Le vieux barbu lorgna de plus près la déclaration douanière sur l’emballage.
‑ Ça, alors ! Un appareil médical qui mesure la pression de l’œil, constata-t-il, ému, tout gêné.
De retour dans le carrosse autoguidé, le père et la mère Noël subissaient l’ennui de leurs neveux.
‑ Pourquoi des cadeaux à Noël ? soupira Na.
‑ Noël est un moment privilégié, répliqua la mère Noël. On peut alors s’interroger sur ce que l’autre aime.
‑ Mais pourquoi ne pas le lui demander directement ? relança Ni.
‑ Parce que les désirs de l’autre sont en général enfouis dans le brouillard, rétorqua la gynoïde à la chevelure bouclée blanche.
‑ Ah ?
Le père Noël s’en mêla :
‑ En tout cas, les humains répriment trop souvent dans leur for intérieur les désirs d’offrande.
‑ Oui, confirma la mère Noël, l’offrande est un instinct chez les bambins.
‑ Mais les calculs sociaux écrasent les instincts chez les adultes, déplora son mari.
‑ C’est quoi, un instinct ? s’interrogea Ni.
‑ C’est un penchant qu’on a dès qu’on existe.
‑ Un penchant vers quoi ?
Il leur restait une dernière livraison, à Carouge. Délicate. Sur l’emballage, un avertissement : « attendre instructions avant de remettre le colis ». Minuit approchait.
À côté du portail de l’austère tour carougeoise, un cube requerrait un code. La mère Noël finit par en avoir raison. Dans le couloir du huitième étage, à droite de l’entrée de chaque appartement, un cube surmontait un avis : « avant de sonner, entrer le code envoyé via la box municipale. La mère Noël s’affaira. Enfin, la porte s’éclaira d’un questionnaire. La dernière rubrique demandait : « quel bon vent vous amène ? ». Le père Noël commençait à s’échauffer, surtout avec les deux neveux qui se chamaillaient derrière lui.
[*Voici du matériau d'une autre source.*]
Lemma disconnect_txs_diff st a z txs ftxs z' s d s' d' :
  checked_txs st a z txs ftxs z' →
  foldM disconnect_tx (s, d) (reverse txs) = Ok (s', d') →
  d' = steps (reverse (inverse <$> (ftxs ≫= tx_ops))) d.
Proof.
  intros Hc. revert s d s' d'.
  induction Hc as [|z tx ftx fee z1 txs ftxs z2 Hc _ _ IH]; intros s d s' d' Hf.
  { simpl in Hf. by simplify_eq. }
  rewrite reverse_cons, foldM_app in Hf.
  apply bind_Ok_inv in Hf as ([s1 d1] & Hf & Hd). apply IH in Hf as ->.
  assert (transaction ftx = tx) as <-.
  { pose proof (tc_fill _ _ _ _ _ Hc) as H. rewrite fill_transaction_lookup in H. by res_inv. }
  simpl in Hd. apply bind_Ok_inv in Hd as ([s2 d2] & Hd & Heq). simplify_eq.
  apply disconnect_tx_diff in Hd as ->; [|by eapply checked_hashes].
  csimpl. by rewrite fmap_app, reverse_app, steps_app.
Qed.

(** ** Against the interface of the forest *)
Context {FL : ForestLaws X}.

(** The leaves of the accumulator are the hashes of the unspent outputs. *)
Definition commits st : Prop := leaves (get_accumulator st) = leaf_set (utxos st).

Lemma apply_commits U (m : gmap OutPoint Output) ops f :
  collision_free U → within U m → (∀ op, op ∈ ops → op_pair op ∈ U) → ops_ok m ops →
  leaves f = leaf_set m →
  ∃ f', apply_diff (steps ops AccumulatorDiff.empty) f = Some f' ∧
    leaves f' = leaf_set (run_ops m ops).
Proof.
  intros Hcf Hm Hops Hok Hf. pose proof (leaf_run U m ops Hcf Hm Hops Hok) as Hrun.
  unfold apply_diff, steps.
  change (fold_left AccumulatorDiff.step (leaf_op <$> ops) AccumulatorDiff.empty)
    with (AccumulatorDiff.run (leaf_op <$> ops)).
  destruct (forest_modify_leaves f
    (AccumulatorDiff.inserted (AccumulatorDiff.run (leaf_op <$> ops)))
    (AccumulatorDiff.deleted (AccumulatorDiff.run (leaf_op <$> ops)))) as (f' & Hf' & Hl).
  - apply AccumulatorDiff.NoDup_inserted.
  - apply AccumulatorDiff.NoDup_deleted.
  - intros h Hh. rewrite Hf. by apply (AccumulatorDiff.run_inserted _ _ _ h Hrun).
  - intros h Hh. rewrite Hf. by apply (AccumulatorDiff.run_deleted _ _ _ h Hrun).
  - exists f'. split; [done|]. rewrite Hl, Hf. apply set_eq. intros h.
    rewrite elem_of_union, elem_of_difference, !elem_of_list_to_set,
      (AccumulatorDiff.run_inserted _ _ _ _ Hrun), (AccumulatorDiff.run_deleted _ _ _ _ Hrun).
    destruct (decide (h ∈ leaf_set (run_ops m ops))), (decide (h ∈ leaf_set m)); tauto.
Qed.

(** The outputs around a block: those unspent before it and those it creates. *)
Definition universe st header body : list (OutPoint * Output) :=
  map_to_list (utxos st) ++ block_created header body.

Lemma within_universe st header body : within (universe st header body) (utxos st).
Proof. intros o out Ho. apply elem_of_app. left. by apply elem_of_map_to_list. Qed.

Lemma takes_unspent st tx ftx p :
  fill_transaction st tx = Ok ftx → p ∈ zip (tx_ins tx) (spent_utxos ftx) →
  utxos st !! p.1 = Some p.2.
Proof.
  intros Hf%fill_Forall2 [k Hk]%list_elem_of_lookup. destruct p as [o out].
  apply lookup_zip_with_Some in Hk as (o' & out' & [= <- <-] & Ho & Hout).
  eapply (Forall2_lookup_lr _ _ _ _ _ _ Hf); done.
Qed.

(** The outputs that a block's changes name are in its universe. *)
Lemma block_ops_universe st header body pre op :
  block_valid st header body pre →
  op ∈ block_ops header body (filled_transactions pre) →
  op_pair op ∈ universe st header body.
Proof.
  intros Hv. pose proof (bv_txs _ _ _ _ Hv) as Htxs.
  unfold block_ops, universe, block_created. intros [Hop|Hop]%elem_of_app.
  { apply list_elem_of_fmap in Hop as (p & -> & Hp). simpl. set_solver. }
  apply list_elem_of_bind in Hop as (ftx & Hop & Hftx).
  assert (fill_transaction st (transaction ftx) = Ok ftx ∧
          transaction ftx ∈ transactions body) as [Hfill Htx].
  { clear Hop. revert Htxs. generalize 0 (total_fees pre).
    generalize (transactions body). revert Hftx.
    induction (filled_transactions pre) as [|ftx' ftxs IH]; [by intros ?%elem_of_nil|].
    intros Hin txs z z' Hc. inversion Hc as [|? tx ? ? ? txs' ? ? Hc1 ? Hc2]; subst.
    apply elem_of_cons in Hin as [->|Hin].
    - pose proof (tc_fill _ _ _ _ _ Hc1) as Hf. pose proof Hf as Hf'.
      rewrite fill_transaction_lookup in Hf'. res_inv. split; [done|by left].
    - destruct (IH Hin _ _ _ Hc2). split; [done|by right]. }
  unfold tx_ops in Hop. apply elem_of_app in Hop as [Hop|Hop];
    apply list_elem_of_fmap in Hop as (p & -> & Hp); simpl; apply elem_of_app.
  - left. pose proof (takes_unspent _ _ _ _ Hfill Hp) as Hu. destruct p.
    by apply elem_of_map_to_list.
  - right. apply elem_of_app. right. apply list_elem_of_bind. by exists (transaction ftx).
Qed.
‑ Oh, non, pas le chalumeau pour finir notre tournée ! protesta son épouse.
Il tapa donc du poing contre la porte. En peignoir, une jeune femme frisée finit par entrouvrir.
‑ Ah, c’est pour mon Noël !
Elle dévisagea les robots engoncés dans leur laine rouge.
‑ La livraison pour les fêtes est automatisée, cette année ? On n’arrête pas le progrès…
Souriant, le père Noël tâtait un objet de la taille d’une puce. Un bip retentit.
‑ Oh ! Mince !… On m’interdit à l’instant de vous livrer, mademoiselle.
‑ Allons, allons, c’est Noël. Mon présent n’est qu’un dé à recoudre.
‑ Qu’est-ce que vous recousez ? demanda la nièce de Noël.
‑ Les demeures, voyons.
‑ Recoudre les demeures, chouette !
La petite arracha le petit bibelot des mains gantées de son oncle pour le déposer sur la paume de la jeune femme.
Les quatre droïdes regagnèrent leur carrosse. Le père Noël réprimanda l’impétuosité de Na. On entendit les douze coups de minuit. À peine leur véhicule s’élança-t-il vers le carrefour de la rue Ancienne que le sobre édifice qu’ils venaient de quitter fut remplacé par un palace à la façade étoilée.
En fait, la couturière avait rebrodé tous les immeubles low cost dans le canton de Genève. Noël transfigurait les nouvelles bâtisses en somptueux édifices. Les responsables de Chrismasbot pouvaient enfin dormir sur leurs deux oreilles.